▶ _Your assignment_
Using the records below, repeat exactly the lines from the one holding "else (hand_cost h' < hand_cost h)%nat) →" through the one holding "[done| |done|]; (split; [done|auto]).", both ends included, and no others.

▶ _Supplied data_
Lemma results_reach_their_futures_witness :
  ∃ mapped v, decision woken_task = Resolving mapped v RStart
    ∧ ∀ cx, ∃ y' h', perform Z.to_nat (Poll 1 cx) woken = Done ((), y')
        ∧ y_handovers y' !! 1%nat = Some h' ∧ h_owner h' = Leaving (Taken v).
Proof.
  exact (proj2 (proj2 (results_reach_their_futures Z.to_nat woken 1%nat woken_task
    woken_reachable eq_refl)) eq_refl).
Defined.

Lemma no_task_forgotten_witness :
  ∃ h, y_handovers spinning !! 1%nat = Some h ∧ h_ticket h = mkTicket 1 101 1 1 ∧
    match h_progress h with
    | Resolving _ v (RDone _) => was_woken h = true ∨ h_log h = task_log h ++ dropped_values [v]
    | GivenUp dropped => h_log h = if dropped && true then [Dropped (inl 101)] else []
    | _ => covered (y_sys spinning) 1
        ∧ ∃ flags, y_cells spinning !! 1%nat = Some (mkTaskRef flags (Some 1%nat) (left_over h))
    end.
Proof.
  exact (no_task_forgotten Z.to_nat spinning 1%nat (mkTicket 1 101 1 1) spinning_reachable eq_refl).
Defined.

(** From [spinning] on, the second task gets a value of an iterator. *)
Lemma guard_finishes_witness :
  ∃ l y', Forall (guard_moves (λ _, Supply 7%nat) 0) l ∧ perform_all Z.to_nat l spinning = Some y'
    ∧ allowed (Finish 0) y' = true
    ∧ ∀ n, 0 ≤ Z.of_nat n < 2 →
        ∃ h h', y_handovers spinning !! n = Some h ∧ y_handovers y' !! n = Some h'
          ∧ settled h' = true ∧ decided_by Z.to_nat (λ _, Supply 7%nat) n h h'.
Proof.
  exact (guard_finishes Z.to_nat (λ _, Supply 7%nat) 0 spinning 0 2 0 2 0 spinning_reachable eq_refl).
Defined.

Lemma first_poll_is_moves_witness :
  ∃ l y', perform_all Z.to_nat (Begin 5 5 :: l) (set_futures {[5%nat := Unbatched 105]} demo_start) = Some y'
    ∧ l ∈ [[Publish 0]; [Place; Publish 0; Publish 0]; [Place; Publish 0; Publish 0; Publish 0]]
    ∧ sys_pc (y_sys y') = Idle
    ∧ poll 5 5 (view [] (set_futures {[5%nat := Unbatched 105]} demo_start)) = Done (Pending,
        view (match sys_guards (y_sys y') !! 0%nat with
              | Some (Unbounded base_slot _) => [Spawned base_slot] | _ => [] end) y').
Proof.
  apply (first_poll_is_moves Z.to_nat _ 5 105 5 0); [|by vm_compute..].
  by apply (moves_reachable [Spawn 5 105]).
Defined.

...

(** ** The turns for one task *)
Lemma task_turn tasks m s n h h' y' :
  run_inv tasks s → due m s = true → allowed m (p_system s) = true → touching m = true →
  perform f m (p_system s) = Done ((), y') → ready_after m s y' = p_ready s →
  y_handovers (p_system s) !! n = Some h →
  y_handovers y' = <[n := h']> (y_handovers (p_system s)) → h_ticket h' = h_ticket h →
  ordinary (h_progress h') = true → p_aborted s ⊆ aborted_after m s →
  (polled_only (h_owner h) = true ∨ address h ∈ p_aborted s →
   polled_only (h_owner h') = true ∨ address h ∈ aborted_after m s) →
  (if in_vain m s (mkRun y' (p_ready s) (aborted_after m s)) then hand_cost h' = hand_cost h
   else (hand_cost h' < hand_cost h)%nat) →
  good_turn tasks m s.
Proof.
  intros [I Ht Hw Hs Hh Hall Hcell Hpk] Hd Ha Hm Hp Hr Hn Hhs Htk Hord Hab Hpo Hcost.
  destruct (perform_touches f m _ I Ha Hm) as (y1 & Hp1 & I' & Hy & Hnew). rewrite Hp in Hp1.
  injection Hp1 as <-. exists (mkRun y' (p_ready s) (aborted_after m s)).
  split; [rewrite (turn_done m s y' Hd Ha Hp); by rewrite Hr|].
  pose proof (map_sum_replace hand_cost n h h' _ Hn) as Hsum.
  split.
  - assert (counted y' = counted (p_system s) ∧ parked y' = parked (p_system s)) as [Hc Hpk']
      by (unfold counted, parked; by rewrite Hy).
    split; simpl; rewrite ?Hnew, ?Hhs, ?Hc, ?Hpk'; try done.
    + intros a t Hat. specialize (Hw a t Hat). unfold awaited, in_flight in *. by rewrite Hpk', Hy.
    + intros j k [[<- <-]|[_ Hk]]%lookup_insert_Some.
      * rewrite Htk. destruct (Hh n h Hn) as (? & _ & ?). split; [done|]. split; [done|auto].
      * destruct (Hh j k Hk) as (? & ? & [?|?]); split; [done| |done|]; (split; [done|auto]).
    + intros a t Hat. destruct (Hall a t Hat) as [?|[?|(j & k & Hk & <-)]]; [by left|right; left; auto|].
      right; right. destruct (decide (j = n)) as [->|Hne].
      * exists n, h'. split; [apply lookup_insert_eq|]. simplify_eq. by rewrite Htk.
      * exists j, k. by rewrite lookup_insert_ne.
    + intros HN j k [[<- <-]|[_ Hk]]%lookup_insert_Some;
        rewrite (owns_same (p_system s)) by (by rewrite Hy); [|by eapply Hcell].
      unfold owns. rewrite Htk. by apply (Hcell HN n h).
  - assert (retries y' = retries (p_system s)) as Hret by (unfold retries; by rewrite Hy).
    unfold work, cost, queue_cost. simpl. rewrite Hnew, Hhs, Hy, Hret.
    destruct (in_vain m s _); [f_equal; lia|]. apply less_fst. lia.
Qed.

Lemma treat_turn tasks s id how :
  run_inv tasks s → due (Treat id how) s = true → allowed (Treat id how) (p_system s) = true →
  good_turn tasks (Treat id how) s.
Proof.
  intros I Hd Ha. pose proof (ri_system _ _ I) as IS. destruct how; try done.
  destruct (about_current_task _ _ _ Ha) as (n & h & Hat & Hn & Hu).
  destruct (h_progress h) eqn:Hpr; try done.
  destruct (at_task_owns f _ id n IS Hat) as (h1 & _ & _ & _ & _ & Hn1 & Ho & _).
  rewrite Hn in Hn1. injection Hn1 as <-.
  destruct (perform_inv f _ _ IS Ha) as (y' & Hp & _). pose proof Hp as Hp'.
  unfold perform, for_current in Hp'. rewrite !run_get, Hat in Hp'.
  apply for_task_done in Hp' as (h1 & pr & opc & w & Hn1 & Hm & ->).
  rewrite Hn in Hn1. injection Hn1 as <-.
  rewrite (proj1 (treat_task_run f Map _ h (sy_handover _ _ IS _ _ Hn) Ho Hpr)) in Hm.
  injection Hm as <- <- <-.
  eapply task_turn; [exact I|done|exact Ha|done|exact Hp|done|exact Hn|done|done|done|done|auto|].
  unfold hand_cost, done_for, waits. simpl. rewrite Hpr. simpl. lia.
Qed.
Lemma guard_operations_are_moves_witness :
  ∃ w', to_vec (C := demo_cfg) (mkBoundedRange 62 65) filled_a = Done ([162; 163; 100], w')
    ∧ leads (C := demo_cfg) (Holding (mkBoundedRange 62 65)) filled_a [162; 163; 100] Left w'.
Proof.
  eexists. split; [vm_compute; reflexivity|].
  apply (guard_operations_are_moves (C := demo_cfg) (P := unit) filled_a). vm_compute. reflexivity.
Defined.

* * *

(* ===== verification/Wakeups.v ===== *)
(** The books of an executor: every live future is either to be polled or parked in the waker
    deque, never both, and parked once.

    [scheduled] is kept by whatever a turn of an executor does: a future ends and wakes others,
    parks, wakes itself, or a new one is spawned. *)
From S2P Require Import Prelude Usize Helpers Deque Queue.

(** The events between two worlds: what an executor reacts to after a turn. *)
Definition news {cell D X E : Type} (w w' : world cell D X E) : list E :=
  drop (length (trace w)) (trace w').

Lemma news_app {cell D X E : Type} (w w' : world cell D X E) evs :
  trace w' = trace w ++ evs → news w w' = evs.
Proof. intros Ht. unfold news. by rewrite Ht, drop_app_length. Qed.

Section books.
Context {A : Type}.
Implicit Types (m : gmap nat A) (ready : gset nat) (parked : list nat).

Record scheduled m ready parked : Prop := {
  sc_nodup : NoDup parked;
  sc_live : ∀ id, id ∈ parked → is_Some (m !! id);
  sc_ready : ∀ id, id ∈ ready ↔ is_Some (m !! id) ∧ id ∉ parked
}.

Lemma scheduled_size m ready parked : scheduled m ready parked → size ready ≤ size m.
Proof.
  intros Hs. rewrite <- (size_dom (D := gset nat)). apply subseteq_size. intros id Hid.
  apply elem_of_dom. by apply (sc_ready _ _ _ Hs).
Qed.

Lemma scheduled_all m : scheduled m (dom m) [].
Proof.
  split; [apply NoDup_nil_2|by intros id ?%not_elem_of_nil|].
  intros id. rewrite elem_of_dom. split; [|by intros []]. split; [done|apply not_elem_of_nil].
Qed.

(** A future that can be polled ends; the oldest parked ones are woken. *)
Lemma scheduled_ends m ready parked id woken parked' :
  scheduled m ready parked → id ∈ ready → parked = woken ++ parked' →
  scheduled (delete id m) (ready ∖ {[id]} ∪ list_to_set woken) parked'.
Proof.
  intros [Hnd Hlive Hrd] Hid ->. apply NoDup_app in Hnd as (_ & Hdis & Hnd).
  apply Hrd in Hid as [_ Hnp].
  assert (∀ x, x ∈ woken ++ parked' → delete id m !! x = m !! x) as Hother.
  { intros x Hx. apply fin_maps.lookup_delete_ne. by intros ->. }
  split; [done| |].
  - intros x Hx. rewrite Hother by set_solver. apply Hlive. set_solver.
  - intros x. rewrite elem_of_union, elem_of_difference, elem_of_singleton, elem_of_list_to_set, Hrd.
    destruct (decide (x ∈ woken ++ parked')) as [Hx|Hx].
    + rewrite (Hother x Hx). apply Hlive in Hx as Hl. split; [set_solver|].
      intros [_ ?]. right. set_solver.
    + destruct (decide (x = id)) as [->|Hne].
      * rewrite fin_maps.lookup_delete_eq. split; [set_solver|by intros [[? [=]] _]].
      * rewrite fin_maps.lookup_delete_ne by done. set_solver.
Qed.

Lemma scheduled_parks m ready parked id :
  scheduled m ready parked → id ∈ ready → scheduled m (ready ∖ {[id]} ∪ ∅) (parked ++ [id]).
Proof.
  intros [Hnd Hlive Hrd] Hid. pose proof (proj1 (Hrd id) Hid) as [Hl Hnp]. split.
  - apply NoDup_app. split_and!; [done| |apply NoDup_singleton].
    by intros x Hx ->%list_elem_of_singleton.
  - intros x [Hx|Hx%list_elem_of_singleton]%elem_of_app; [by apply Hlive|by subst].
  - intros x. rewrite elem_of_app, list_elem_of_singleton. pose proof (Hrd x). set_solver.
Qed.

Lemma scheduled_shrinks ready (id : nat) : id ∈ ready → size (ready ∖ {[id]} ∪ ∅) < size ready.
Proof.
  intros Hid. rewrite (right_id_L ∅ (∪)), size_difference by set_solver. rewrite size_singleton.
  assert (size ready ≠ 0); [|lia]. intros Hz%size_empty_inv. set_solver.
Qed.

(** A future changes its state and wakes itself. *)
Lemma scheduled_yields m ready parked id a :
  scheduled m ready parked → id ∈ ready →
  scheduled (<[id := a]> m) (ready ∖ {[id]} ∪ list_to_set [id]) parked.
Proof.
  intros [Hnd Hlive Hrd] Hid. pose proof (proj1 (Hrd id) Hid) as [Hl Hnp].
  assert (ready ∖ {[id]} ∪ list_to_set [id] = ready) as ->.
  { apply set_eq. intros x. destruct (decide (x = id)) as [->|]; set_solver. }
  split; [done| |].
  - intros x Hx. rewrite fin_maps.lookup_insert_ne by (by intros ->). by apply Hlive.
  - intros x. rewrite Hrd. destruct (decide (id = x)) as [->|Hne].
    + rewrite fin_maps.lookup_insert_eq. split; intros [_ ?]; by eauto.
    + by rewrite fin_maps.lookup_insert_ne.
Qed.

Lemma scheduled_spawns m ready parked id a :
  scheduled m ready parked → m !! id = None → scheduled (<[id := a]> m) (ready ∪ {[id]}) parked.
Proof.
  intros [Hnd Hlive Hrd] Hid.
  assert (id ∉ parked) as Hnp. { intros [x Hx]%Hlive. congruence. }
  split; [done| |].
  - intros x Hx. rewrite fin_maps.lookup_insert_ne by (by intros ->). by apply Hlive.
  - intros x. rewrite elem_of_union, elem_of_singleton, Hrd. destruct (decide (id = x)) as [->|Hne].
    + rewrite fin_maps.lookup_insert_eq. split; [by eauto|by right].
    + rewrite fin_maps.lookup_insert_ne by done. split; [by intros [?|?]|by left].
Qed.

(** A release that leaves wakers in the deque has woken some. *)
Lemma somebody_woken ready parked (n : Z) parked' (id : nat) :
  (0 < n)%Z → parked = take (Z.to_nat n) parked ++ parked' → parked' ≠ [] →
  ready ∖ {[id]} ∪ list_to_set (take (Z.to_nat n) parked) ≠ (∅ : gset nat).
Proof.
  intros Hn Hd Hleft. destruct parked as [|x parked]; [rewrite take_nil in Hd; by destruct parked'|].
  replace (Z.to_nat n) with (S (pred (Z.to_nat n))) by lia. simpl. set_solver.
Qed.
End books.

▶ _Output of the task_
   else (hand_cost h' < hand_cost h)%nat) →
  good_turn tasks m s.
Proof.
  intros [I Ht Hw Hs Hh Hall Hcell Hpk] Hd Ha Hm Hp Hr Hn Hhs Htk Hord Hab Hpo Hcost.
  destruct (perform_touches f m _ I Ha Hm) as (y1 & Hp1 & I' & Hy & Hnew). rewrite Hp in Hp1.
  injection Hp1 as <-. exists (mkRun y' (p_ready s) (aborted_after m s)).
  split; [rewrite (turn_done m s y' Hd Ha Hp); by rewrite Hr|].
  pose proof (map_sum_replace hand_cost n h h' _ Hn) as Hsum.
  split.
  - assert (counted y' = counted (p_system s) ∧ parked y' = parked (p_system s)) as [Hc Hpk']
      by (unfold counted, parked; by rewrite Hy).
    split; simpl; rewrite ?Hnew, ?Hhs, ?Hc, ?Hpk'; try done.
    + intros a t Hat. specialize (Hw a t Hat). unfold awaited, in_flight in *. by rewrite Hpk', Hy.
    + intros j k [[<- <-]|[_ Hk]]%lookup_insert_Some.
      * rewrite Htk. destruct (Hh n h Hn) as (? & _ & ?). split; [done|]. split; [done|auto].
      * destruct (Hh j k Hk) as (? & ? & [?|?]); split; [done| |done|]; (split; [done|auto]).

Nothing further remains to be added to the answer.